The Financial Conduct Authority’s pulse survey into wealth managers and advisers’ operational resilience through Covid-19 has long-term implications for the industry.
Along with its recent speech on its own response to Covid-19, the FCA highlights its key areas of focus.
Operational and financial resilience to maintain the protection of client assets and money is top of the list.
Companies should not be surprised by this survey landing on their desk. It is a classic part of any regulator’s crisis playbook.
After a difficult start for some, the consensus is that the investment management industry has responded well to Covid-19 to date.
Companies that have gathered good feedback from their clients by testing their remote experience as well as their reaction to market volatility will be well placed for the assessment and any ultimate evaluation.
That being said, there is still room for improvement across the industry.
Going digital
This crisis has shown that the most resilient companies are those who have invested in digitisation and have been able to reduce their reliance on manual processes and provide a more agile client experience.

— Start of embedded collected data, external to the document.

(** ** Unfolding a call *)

Ltac run_red :=
  cbn [run run_child bind fork call execvp waitpid errno strerror err exit
       emit emits child_emit fate_of res_trace res_outcome res_state
       fst snd nth app
       st_errno st_mem st_children set_errno set_children set_mem
       Z.ltb Z.eqb Z.compare Z.opp Pos.eqb Pos.compare Pos.compare_cont
       fork_answer wait_answer stderr_of execvp_args].

(** Every way the kernel can answer [gnome_url_show]: [fork] fails, or it
    makes a child, whose [execvp] fails, starts a handler that ends, or
    starts one that never ends, while the caller's [waitpid] is cut short
    or not. *)
Ltac oracle_destruct o url :=
  destruct (os_fork o) as [?child|?fork_errno] eqn:?Hfork;
  [ destruct (os_exec o "/usr/bin/xdg-open" ["/usr/bin/xdg-open"; url])
      as [?exec_errno|[?t|]] eqn:?Hexec;
    destruct (os_wait o) as [?wait_errno|] eqn:?Hwait
  | ];
  run_red; rewrite ?lookup_insert_eq; run_red.

Ltac oracle_cases o url :=
  unfold url_show, gnome_url_show; run_red; oracle_destruct o url.

Ltac status_cases :=
  repeat match goal with
    | |- context [WIFEXITED ?w] => destruct (WIFEXITED w) eqn:?
    | |- context [WEXITSTATUS ?w =? 0] => destruct (WEXITSTATUS w =? 0) eqn:?
    end;
  run_red.

(** ** What the caller sees of the handler *)

Section Handler.

Variables (o : oracle) (s : state) (url : string) (error : Z).
Variable pid : positive.

Hypothesis fork_ok : os_fork o = ForkOk pid.
Hypothesis wait_ok : os_wait o = None.

(** A handler that exits with [code]: the call returns whether the low
    eight bits of [code] are 0, and nothing is written. *)
Lemma handler_exit_code (code : Z) :
  os_exec o xdg_open_path [xdg_open_path; url] = ExecRuns (Some (Exited code))
  ->
  res_outcome (url_show o s url error)
  = Returned (if code mod 256 =? 0 then 1 else 0)
  /\ stderr_of Caller (res_trace (url_show o s url error)) = []
  /\ stderr_of Forked (res_trace (url_show o s url error)) = [].
Proof.
  revert fork_ok wait_ok. unfold xdg_open_path.
  oracle_cases o url; intros Hf Hw He; simplify_eq.
  rewrite WIFEXITED_Exited, WEXITSTATUS_Exited.
  destruct (code mod 256 =? 0); repeat split.
Qed.

(** A handler that a signal kills: the call returns 0. *)
Lemma handler_killed (sig : Z) (core : bool) :
  0 < sig < 128 ->
  os_exec o xdg_open_path [xdg_open_path; url]
  = ExecRuns (Some (Signaled sig core)) ->
  res_outcome (url_show o s url error) = Returned 0.
Proof.
  revert fork_ok wait_ok. unfold xdg_open_path.
  oracle_cases o url; intros Hf Hw Hsig He; simplify_eq.
  rewrite WIFEXITED_Signaled by assumption. reflexivity.
Qed.

(** A handler that never ends: the call never returns, there is no
    timeout. *)
Lemma handler_never_ends :
  os_exec o xdg_open_path [xdg_open_path; url] = ExecRuns None ->
  res_outcome (url_show o s url error) = Blocked.
Proof.
  revert fork_ok wait_ok. unfold xdg_open_path.
  oracle_cases o url; intros Hf Hw He; simplify_eq.
  reflexivity.
Qed.

End Handler.

(** The two scenarios of the specification. *)
Example opens_example_com :
  res_outcome
    (url_show (handler_ends (Exited 0)) initial "https://example.com" 0)
  = Returned 1.
Proof. reflexivity. Qed.

Example declines_bogus_scheme :
  res_outcome
    (url_show (handler_ends (Exited 1)) initial "bogus://nothing" 0)
  = Returned 0
  /\ stderr_of Caller
       (res_trace
          (url_show (handler_ends (Exited 1)) initial "bogus://nothing" 0))
     = [].
Proof. split; reflexivity. Qed.

(** ** [gnome_url_show] *)

(** C1. The child was created, the wait succeeded and the child exited
    normally with status code 0: [gnome_url_show] returns 1. *)
Theorem gnome_url_show_exit_zero (o : oracle) (s : state) (url : string)
    (error pid r wstatus : Z) :
  fork_answer (res_trace (url_show o s url error)) = Some pid ->
  0 < pid ->
  wait_answer (res_trace (url_show o s url error)) = Some (r, wstatus) ->
  r <> -1 ->
  WIFEXITED wstatus = true ->
  WEXITSTATUS wstatus = 0 ->
  res_outcome (url_show o s url error) = Returned 1.
Proof.
  oracle_cases o url; intros Hpid Hpos Hans Hr Hexited Hcode;
    simplify_eq.
  rewrite Hexited, Hcode. reflexivity.
Qed.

Advisers already managing relationships remotely are better placed than many of the digital laggards.
The same cannot be said for all companies however, due to the industry’s digital divide.
One outcome of the FCA’s survey will likely be increased pressure to digitise, with remote ‘know your customer’ checks and transfers being early examples of this trend.
Companies must examine how they can offer the same level of service while improving the client experience and meet new demand for digitised services across the board.
Asking the right questions
The FCA could not have been clearer with its expectation that Covid-19 will mean that we may see some companies fail.
What companies need to understand, with the FCA’s help, is how operational resilience is impacting financial resilience.
The survey demonstrates that the FCA wants companies to think about factoring in their Covid-19 experiences to their capital and operational risk planning now, and not wait until 2021.
Now is the time for companies to use the Covid-19 experience to proactively re-examine areas of potential weakness or under-investment and to have discussions with areas of the business that were slow to react to managing the risks that emerged.
For example, did brokers experience technology issues as a result of increased trading volumes?
Identify your vulnerabilities and how those could be made safe, including issues with third parties: how well did they perform and how did they communicate when there were issues?
Operational risk teams should also work alongside finance teams who are both well placed to add significant value to companies’ forward-looking resilience planning and help preparations to improve outcomes. How can these teams better work together?
The practice run
Companies have experienced the real life stress test that will support forward planning and the ability to build operational resilience to enable continuity of service.